Who's better at teaching difficult physics to a class of more than 250 college students: the highly rated veteran professor using time-tested lecturing, or the inexperienced graduate students interacting with kids via devices that look like TV remotes? The answer could rattle ivy on college walls.
A study by a Nobel Prize-winning physicist, now a science adviser to President Barack Obama, suggests that how you teach is more important than who does the teaching.
He found that in nearly identical classes, Canadian college students learned a lot more from teaching assistants using interactive tools than they did from a veteran professor giving a traditional lecture. The students who had to engage interactively using the TV remote-like devices scored about twice as high on a test compared to those who heard the normal lecture, according to a study published Thursday in the journal Science.
The interactive method had almost no lecturing. It involved short, small-group discussions, in-class "clicker" quizzes, demonstrations and question-answer sessions. The teachers got real-time graphic feedback on what the students were learning and what they weren't getting.
"It's really what's going on in the students' minds rather than who is instructing them," said lead researcher Carl Wieman of the University of British Columbia, who shared a Nobel physics prize in 2001. "This is clearly more effective learning. Everybody should be doing this. ... You're practicing bad teaching if you are not doing this."
The study compared just two sections of physics classes for just one week, but Wieman said the technique would work for other sciences as well, and even for history.
Previous research has produced similar results. But this study, appearing in a major scientific journal and written by a Nobel laureate, can make a big difference in the field of teaching science, said Robert Beichner, a physicist and professor of science education at North Carolina State University. Beichner, who was named the 2010 U.S. undergraduate science professor of the year by the Society for College Science Teachers, wasn't part of the study but praised Wieman's work.
"He's got the scientific chops" to make other professors consider retooling their approaches, Beichner said.
Wieman heads the science education programs at both the University of British Columbia and the University of Colorado. He's also associate director in the White House Office of Science and Technology Policy.
Lloyd Armstrong, a former provost at the University of Southern California and professor of physics and education, agreed that the study shows "it's not the professor, it's not even the technology, it's the approach."
Beichner, who uses the more hands-on method himself, likened it to the difference between being told how to ride a bike vs. getting on and riding it.
A prominent proponent of the traditional physics teaching method declined to talk about the study. Walter Lewin of MIT wrote in an email, "I have a rather unique lecture style which they could not cover in their tests."

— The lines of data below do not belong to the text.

(** *** When the player cannot move *)

Lemma handle_events_stalled {R : Rules} (result : Board R → string)
    (events : list Event) (a : App R) :
  Forall (λ m, color <$> piece_at (board (world a)) (from_square m)
               = Some BLACK) (legal_moves (board (world a))) →
  thinking a = false →
  (∀ s, selected_square a = Some s →
        color <$> piece_at (board (world a)) s = Some WHITE) →
  let a' := handle_events result events a in
  world a' = world a ∧ printed a' = printed a ∧ thinking a' = false ∧
  (∀ s, selected_square a' = Some s →
        color <$> piece_at (board (world a)) s = Some WHITE).
Proof.
  revert a. induction events as [|e rest IH]; intros a Hblack Hidle Hwhite;
    [done|].
  destruct e as [|[x y]|]; cbn [handle_events].
  - by apply (IH (mkApp _ _ _ _ _)).
  - rewrite Hidle.
    destruct (selected_square a) as [selected|] eqn:Hselected.
    + rewrite bool_decide_eq_false_2.
      * by apply (IH (mkApp _ _ _ _ _)).
      * intros Hlegal.
        pose proof (proj1 (Forall_forall _ _) Hblack _ Hlegal) as Hfrom.
        cbn in Hfrom. rewrite (Hwhite selected eq_refl) in Hfrom. done.
    + assert (∀ s, selected_square a = Some s →
                color <$> piece_at (board (world a)) s = Some WHITE)
        as Hnone by congruence.
      destruct (piece_at _ _) as [p|] eqn:Hp; [|by apply IH].
      destruct (color p) eqn:Hcolor; [|by apply IH].
      apply (IH (mkApp _ _ _ _ _)); cbn; try done.
      intros s [= <-]. rewrite Hp. csimpl. by rewrite Hcolor.
  - by apply IH.
Qed.

(** X17.  [main] lets the player move white pieces only, and the AI moves
    only in answer to a move of the player.  So when it is Black's turn
    while the AI is not thinking - as after a search that returned no move -
    the game cannot go on: whatever is clicked from then on, the board and
    the table stay as they are and nothing more is printed. *)
Theorem black_to_move_stalls (R : Rules) (result : Board R → string)
    (Surface : Type) (IMAGES : gmap string Surface) (fuel : nat)
    (passes : list (list Event)) (a : App R) :
  Forall (λ m, color <$> piece_at (board (world a)) (from_square m)
               = Some BLACK) (legal_moves (board (world a))) →
  thinking a = false → selected_square a = None →
  let a' := (main_loop result Surface fuel IMAGES passes a).1.2 in
  world a' = world a ∧ printed a' = printed a.
Proof.
  intros Hblack Hidle Hnone.
  assert (∀ s, selected_square a = Some s →
               color <$> piece_at (board (world a)) s = Some WHITE) as Hwhite.
  { intros s Hs. congruence. }
  clear Hnone. revert a Hblack Hidle Hwhite.
  induction passes as [|events rest IH]; intros a Hblack Hidle Hwhite;
    cbn [main_loop]; [done|].
  destruct (running a); [|done]. unfold play.
  destruct (handle_events_stalled result events a Hblack Hidle Hwhite)
    as (Hworld & Hprinted & Hidle1 & Hwhite1).
  unfold ai_turn. rewrite Hidle1.
  generalize (render Surface IMAGES (handle_events result events a)).
  intros [[[]|] calls]; [|done].
  rewrite <- Hworld in Hblack, Hwhite1.
  specialize (IH _ Hblack Hidle1 Hwhite1).
  destruct (main_loop result Surface fuel IMAGES rest
              (handle_events result events a)) as [[o a2] drawn].
  cbn in IH |- *. destruct IH as [-> ->]. done.
Qed.

(** King and rook against king with Black to move: the player clicks on
    the rook on h1 and then on h8. *)
Lemma black_to_move_stalls_witness :
  let a := main_start (Explicit.start KRK.root) in
  let a' := (main_loop Files.result string 10 Files.IMAGES
               [[MOUSEBUTTONDOWN (458, 458)]; [MOUSEBUTTONDOWN (458, 10)]]
               a).1.2 in
  world a' = world a ∧ printed a' = printed a.
Proof.
  intros a.
  apply (black_to_move_stalls Explicit.rules Files.result string Files.IMAGES
           10 [[MOUSEBUTTONDOWN (458, 458)]; [MOUSEBUTTONDOWN (458, 10)]] a).
  - apply (bool_decide_unpack _). vm_compute. exact I.
  - reflexivity.
  - reflexivity.
Defined.



(** *** Missing image files *)

Lemma load_loop_returns (Surface : Type) (image_load : string → option Surface)
    (transform_scale : Surface → Z * Z → Surface)
    (todo : list (string * string)) (IMAGES : gmap string Surface) :
  (load_loop Surface image_load transform_scale todo IMAGES).1 = Ok () ↔
  Forall (λ e, is_Some (image_load (e.1 +:+ str_upper e.2 +:+ ".png"))) todo.
Proof.
  revert IMAGES. induction todo as [|[color piece] rest IH]; intros IMAGES;
    cbn [load_loop].
  - split; [constructor|done].
  - rewrite Forall_cons. cbn [fst snd].
    destruct (image_load _) as [image|].
    + rewrite IH. split; [by split|by intros [_ ?]].
    + split; [done|]. by intros [[? [=]] _].
Qed.

(** X19.  [load_images] returns exactly when each of the twelve files, the
    letter of the colour followed by the upper-case letter of the piece and
    [.png], can be read; if one is missing the exception leaves it, and
    with it the module. *)
Theorem load_images_needs_every_file (Surface : Type)
    (image_load : string → option Surface)
    (transform_scale : Surface → Z * Z → Surface)
    (IMAGES : gmap string Surface) :
  (load_images Surface image_load transform_scale IMAGES).1 = Ok () ↔
  ∀ p : Piece,
    is_Some (image_load ((if color p then "w" else "b")
                         +:+ str_upper (piece_letter (piece_type p))
                         +:+ ".png")).
Proof.
  unfold load_images. rewrite load_loop_returns. csimpl. split.
  - intros Hall [t c].
    repeat (apply Forall_cons in Hall as [? Hall]).
    destruct c, t; assumption.
  - intros Hall.
    repeat first [apply Forall_nil_2 | apply Forall_cons_2].
    + exact (Hall (white PAWN)).
    + exact (Hall (white KNIGHT)).
    + exact (Hall (white BISHOP)).
    + exact (Hall (white ROOK)).
    + exact (Hall (white QUEEN)).
    + exact (Hall (white KING)).
    + exact (Hall (black PAWN)).
    + exact (Hall (black KNIGHT)).
    + exact (Hall (black BISHOP)).
    + exact (Hall (black ROOK)).
    + exact (Hall (black QUEEN)).
    + exact (Hall (black KING)).
Qed.

(** *** Closing the window *)

Lemma handle_events_stopped {R : Rules} (result : Board R → string)
    (events : list Event) (a : App R) :
  running a = false → running (handle_events result events a) = false.
Proof.
  revert a. induction events as [|e rest IH]; intros a Hstopped; [done|].
  destruct e as [|[x y]|]; cbn [handle_events]; [by apply IH| |by apply IH].
  destruct (thinking a); [by apply IH|].
  destruct (selected_square a) as [selected|].
  - case_bool_decide; [|by apply IH].
    destruct (is_game_over _); [done|by apply IH].
  - destruct (piece_at _ _) as [p|]; [|by apply IH].
    destruct (color p); by apply IH.
Qed.

Lemma handle_events_quit {R : Rules} (result : Board R → string)
    (events : list Event) (a : App R) :
  QUIT ∈ events → running (handle_events result events a) = false.
Proof.
  revert a. induction events as [|e rest IH]; intros a Hquit.
  { by apply elem_of_nil in Hquit. }
  apply elem_of_cons in Hquit.
  destruct e as [|[x y]|]; cbn [handle_events].
  - by apply handle_events_stopped.
  - destruct Hquit as [[=]|Hquit].
    destruct (thinking a); [by apply IH|].
    destruct (selected_square a) as [selected|].
    + case_bool_decide; [|by apply IH].
      destruct (is_game_over _); [done|by apply IH].
    + destruct (piece_at _ _) as [p|]; [|by apply IH].
      destruct (color p); by apply IH.
  - destruct Hquit as [[=]|Hquit]. by apply IH.
Qed.

(** X20.  Closing the window ends the loop, but only at the end of the
    pass: the events that came with the [QUIT] are still handled, a move
    clicked among them is played and answered by the AI, the frame is drawn,
    and then [main] leaves the loop whatever events are still to come. *)
Theorem quit_ends_the_loop (R : Rules) (result : Board R → string)
    (Surface : Type) (IMAGES : gmap string Surface) (fuel : nat)
    (events : list Event) (rest : list (list Event)) (a : App R) :
  QUIT ∈ events → running a = true →
  (play result fuel events a).1 = Ok () →
  let a' := (play result fuel events a).2 in
  (render Surface IMAGES a').1 = Ok () →
  running a' = false ∧
  main_loop result Surface fuel IMAGES (events :: rest) a =
  (Ok (), a', [(render Surface IMAGES a').2]).
Proof.
  intros Hquit Hrunning Hplay a' Hrender.
  assert (play result fuel events a = (Ok (), a')) as Hrun.
  { unfold a'. by destruct (play result fuel events a) as [[[]|] a1]. }
  clearbody a'. clear Hplay.
  assert (running a' = false) as Hstopped.
  { pose proof (handle_events_quit result events a Hquit) as Hmid.
    revert Hrun. unfold play, ai_turn.
    destruct (thinking _); [|by intros [= <-]].
    destruct (find_best_move _ _ _) as [[best_move|] w]; [|done].
    destruct (match best_move with Some _ => _ | None => _ end) as [w1 out].
    destruct (is_game_over _); by intros [= <-]. }
  split; [done|]. cbn [main_loop]. rewrite Hrunning, Hrun.
  revert Hrender. generalize (render Surface IMAGES a').
  intros [[[]|] calls]; [|done]. intros _.
  destruct rest as [|events' rest]; cbn [main_loop snd]; [done|].
  by rewrite Hstopped.
Qed.

(** The player picks up the king's pawn, and in the next pass plays it to
    e4 while closing the window: the AI still replies. *)
Lemma quit_ends_the_loop_witness :
  let a : App Explicit.rules :=
    mkApp (Explicit.start Opening.initial) (Some (square 4 1)) true false [] in
  let events := [MOUSEBUTTONDOWN (266, 266); QUIT] in
  let a' := (play Files.result 10 events a).2 in
  running a' = false ∧
  main_loop Files.result string 10 Files.IMAGES
    (events :: [[MOUSEBUTTONDOWN (10, 10)]]) a =
  (Ok (), a', [(render string Files.IMAGES a').2]).
Proof.
  intros a events.
  apply (quit_ends_the_loop Explicit.rules Files.result string Files.IMAGES 10
           events [[MOUSEBUTTONDOWN (10, 10)]] a).
  - apply (bool_decide_unpack _). vm_compute. exact I.
  - reflexivity.
  - vm_compute. reflexivity.
  - vm_compute. reflexivity.
Defined.
Lemma clean_ends_intro (a b : N) (mid : str) :
  is_space a = false -> is_space b = false -> clean_ends (a :: mid ++ [b]) = true.
Proof.
  intros Ha Hb. unfold clean_ends.
  assert (Hr : rev (a :: mid ++ [b]) = b :: rev (a :: mid)).
  { change (a :: mid ++ [b]) with ((a :: mid) ++ [b]). rewrite rev_app_distr. reflexivity. }
  rewrite Hr, Ha, Hb. reflexivity.
Qed.

Lemma space_not_lparen (w rest : str) (b : N) :
  forallb is_space w = true -> (40 =? b)%N = false ->
  strip_prefix (js "(") (w ++ b :: rest) = None.
Proof.
  intros Hw Hb. destruct w as [|a w]; cbn [app strip_prefix js map list_ascii_of_string].
  - change (N_of_ascii "(") with 40%N. rewrite Hb. reflexivity.
  - cbn [forallb] in Hw. apply andb_true_iff in Hw as [Ha _].
    change (N_of_ascii "(") with 40%N.
    destruct (N.eqb_spec 40 a) as [<-|]; [discriminate|reflexivity].
Qed.

Lemma re_filter_match (w1 path w2 w3 name : str) (arg : option str) (w4 post : str) :
  forallb is_space w1 = true -> forallb is_space w2 = true ->
  forallb is_space w3 = true -> forallb is_space w4 = true ->
  is_path path = true -> is_identifier name = true ->
  (forall a, arg = Some a -> is_argument a = true) ->
  exists d, match_here re_filter
              (filter_placeholder w1 path w2 w3 (filter_call name arg) w4 ++ post)
            = Some (filter_placeholder w1 path w2 w3 (filter_call name arg) w4, d)
            /\ d 1 = Some (w1 ++ path ++ w2 ++ js "|" ++ w3 ++ filter_call name arg).
Proof.
  intros Hw1 Hw2 Hw3 Hw4 Hp Hn Harg.
  destruct path as [|p0 path]; [discriminate|]. cbn [is_path forallb] in Hp.
  apply andb_true_iff in Hp as [Hp0 Hp].
  destruct name as [|n0 name]; [discriminate|]. cbn [is_identifier forallb] in Hn.
  apply andb_true_iff in Hn as [Hn0 Hn].
  assert (Hp0s : cmatch CSpace p0 = false) by (apply path_not_space, Hp0).
  assert (Hn0s : cmatch CSpace n0 = false) by (apply word_not_space, Hn0).
  pose proof (spaces_not_paths _ Hw2) as Hw2p.
  pose proof (spaces_not_words _ Hw4) as Hw4w.
  destruct arg as [a|].
  - assert (Ha : forallb (cmatch (CNoneOf [41%N])) a = true).
    { specialize (Harg a eq_refl). unfold is_argument in Harg.
      eapply forallb_impl; [|exact Harg]. intros u Hu. cbn [cmatch existsb].
      apply andb_true_iff in Hu as [Hu _]. rewrite orb_false_r. exact Hu. }
    eexists. split; [apply match_here_intro|].
    + unfold filter_placeholder, filter_call, re_filter, RPlus, ROpt. norm_str. rx.
      apply rmatch_alt_l. rx. reflexivity.
    + caps_eval. unfold filter_placeholder, filter_call. norm_str. f_equal. solve_consumed.
  - eexists. split; [apply match_here_intro|].
    + unfold filter_placeholder, filter_call, re_filter, RPlus, ROpt. norm_str. rx.
      apply rmatch_alt_r.
      { cbn [rmatch]. change [40%N] with (js "(").
        rewrite space_not_lparen by (assumption || reflexivity). reflexivity. }
      rx. reflexivity.
    + caps_eval. unfold filter_placeholder, filter_call. norm_str. f_equal. solve_consumed.
Qed.

Lemma filter_call_trim (w3 name : str) (arg : option str) :
  forallb is_space w3 = true -> is_identifier name = true ->
  trim (w3 ++ filter_call name arg) = filter_call name arg.
Proof.
  intros Hw3 Hn. destruct name as [|n0 name]; [discriminate|].
  cbn [is_identifier] in Hn.
  destruct arg as [a|]; unfold filter_call.
  - rewrite <- (app_nil_r ((n0 :: name) ++ js "(" ++ a ++ js ")")) at 1.
    apply trim_clean; [assumption|reflexivity|].
    replace ((n0 :: name) ++ js "(" ++ a ++ js ")") with (n0 :: (name ++ js "(" ++ a) ++ [41%N])
      by (cbn [app]; rewrite <- !app_assoc; reflexivity).
    apply clean_ends_intro; [|reflexivity].
    cbn [forallb] in Hn. apply andb_true_iff in Hn as [Hn0 _]. apply word_not_space, Hn0.
  - rewrite app_nil_r. rewrite <- (app_nil_r (n0 :: name)) at 1.
    apply trim_spaces; [assumption|reflexivity|]. apply words_not_spaces, Hn.
Qed.

Lemma filter_expression_parts (w1 path w2 w3 name : str) (arg : option str) :
  forallb is_space w1 = true -> forallb is_space w2 = true ->
  forallb is_space w3 = true ->
  is_path path = true -> is_identifier name = true ->
  (forall a, arg = Some a -> is_argument a = true) ->
  map trim (split 124 (w1 ++ path ++ w2 ++ js "|" ++ w3 ++ filter_call name arg))
  = [path; filter_call name arg].
Proof.
  intros Hw1 Hw2 Hw3 Hp Hn Harg.
  assert (Hs : forall w, forallb is_space w = true ->
                         forallb (fun u => negb (u =? 124)%N) w = true).
  { intros w. apply forallb_impl. intros u. apply space_not_unit. reflexivity. }
  assert (Hpp : forallb (fun u => negb (u =? 124)%N) path = true).
  { destruct path; [discriminate|]. eapply forallb_impl; [|exact Hp].
    intros u. apply path_not_unit. reflexivity. }
  assert (Hnn : forallb (fun u => negb (u =? 124)%N) name = true).
  { destruct name; [discriminate|]. eapply forallb_impl; [|exact Hn].
    intros u. apply word_not_unit. reflexivity. }
  replace (w1 ++ path ++ w2 ++ js "|" ++ w3 ++ filter_call name arg)
    with ((w1 ++ path ++ w2) ++ 124%N :: (w3 ++ filter_call name arg))
    by (rewrite <- !app_assoc; reflexivity).
  rewrite split_once.
  - cbn [map]. rewrite trim_spaces; [|assumption|assumption|].
    + rewrite filter_call_trim by assumption. reflexivity.
    + destruct path; [discriminate|]. apply paths_no_space, Hp.
  - rewrite !forallb_app, (Hs w1 Hw1), (Hs w2 Hw2), Hpp. reflexivity.
  - unfold filter_call. rewrite !forallb_app, (Hs w3 Hw3), Hnn.
    destruct arg as [a|]; [|reflexivity].
    rewrite !forallb_app. specialize (Harg a eq_refl). unfold is_argument in Harg.
    assert (Ha : forallb (fun u => negb (u =? 124)%N) a = true).
    { eapply forallb_impl; [|exact Harg]. intros u Hu.
      apply andb_true_iff in Hu as [_ Hu]. exact Hu. }
    rewrite Ha. reflexivity.
Qed.

Section EngineProperties.
Context {H : Host}.

(** ** Text without markers *)

Lemma stage_none (l : str) (r : regex) (s : str) :
  occurs l s = false ->
  forall p1 p2, s = p1 ++ p2 -> match_here (RLit l &> r) p2 = None.
Proof.
  intros Ho p1 p2 ->. apply match_here_lit_none. eapply occurs_false_suffix, Ho.
Qed.

(** C9. Identity on plain text: a string in which neither the opening
    marker of an interpolation nor the opening marker of a control block
    occurs is rendered to itself, under every context. *)
Theorem renderTemplate_plain_text (s : str) (ctx : context) :
  occurs (js "{{") s = false -> occurs (js "{%") s = false ->
  renderTemplate s ctx = Ok s.
Proof.
  intros Hvar Htag. unfold renderTemplate. simpl render_fuel.
  destruct s as [|a s]; [reflexivity|].
  unfold handleConditionals, re_conditional.
  rewrite (replace_none _ _ _ (stage_none _ _ _ Htag)).
  unfold handleForLoops, re_for.
  rewrite (replaceM_none _ _ _ (stage_none _ _ _ Htag)). simpl mbind.
  unfold handleVariables, re_variable.
  rewrite (replaceM_none _ _ _ (stage_none _ _ _ Hvar)). simpl mbind.
  unfold handleFilters, re_filter.
  apply (replaceM_none _ _ _ (stage_none _ _ _ Hvar)).
Qed.

(** ** How a call ends *)



(** Induction on data, with the elements of an array. *)
Lemma value_elements_ind (P : value -> Prop) :
  P VUndef -> P VNull -> (forall b, P (VBool b)) -> (forall n, P (VNum n)) ->
  (forall s, P (VStr s)) -> (forall l, Forall P l -> P (VArr l)) -> (forall m, P (VObj m)) ->
  forall v, P v.
Proof.
  intros Hu Hn Hb Hnum Hs Ha Ho. fix IH 1.
  intros [| |b|n|s|l|m]; [exact Hu|exact Hn|apply Hb|apply Hnum|apply Hs| |apply Ho].
  apply Ha. induction l as [|x l IHl]; constructor; [apply IH|exact IHl].
Qed.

In the spring 2010 experiment, Wieman and his colleagues followed two nearly identical physics classes of more than 250 students that were taught the usual way three hours a week for 11 weeks. In the 12th week, one class stuck with the long-tenured and well-regarded professor in lecture mode. The second class was taught by two of Wieman's grad students using the interactive method.
The classes' test scores were nearly identical before the interactive sessions, but there was an obvious difference after the students took a 12-question quiz on what they were taught during the experimental week of instruction. Students in the interactive class got an average of 74 percent of the questions right, while those taught using traditional method scored only 41 percent.
The best scores in the traditional class were below average for the interactive class, Wieman said. In addition, student attendance and attention were higher in the interactive class.
The professor who lectured students had been sure his method would work better, and it took a while for him to get over the results, said Louis Deslauriers, one of the graduate students who taught the interactive class. But now the professor is striving to adopt the new method.
The two graduate students are co-authors of the study and knew that what they were doing was part of the research, meaning this wasn't the usual blind scientific experiment. But Wieman said that didn't affect the results of the study. Independent people monitored the students and teachers' actions in the classroom. Wieman declined to identify the veteran professor, who was a willing participant.
Wieman said the need for a more hands-on teaching approach isn't an indictment of a generation raised on video games. It has more to do with the way the brain learns, he said. This method has long worked well in individual tutoring; it's just now being applied on a grander scale, he said.
As far as professorial brilliance, there's "nothing magical about a particular person," he said.
"Lectures have been equally ineffective for centuries," the Nobelist said. "Now we have figured out ways to do it better."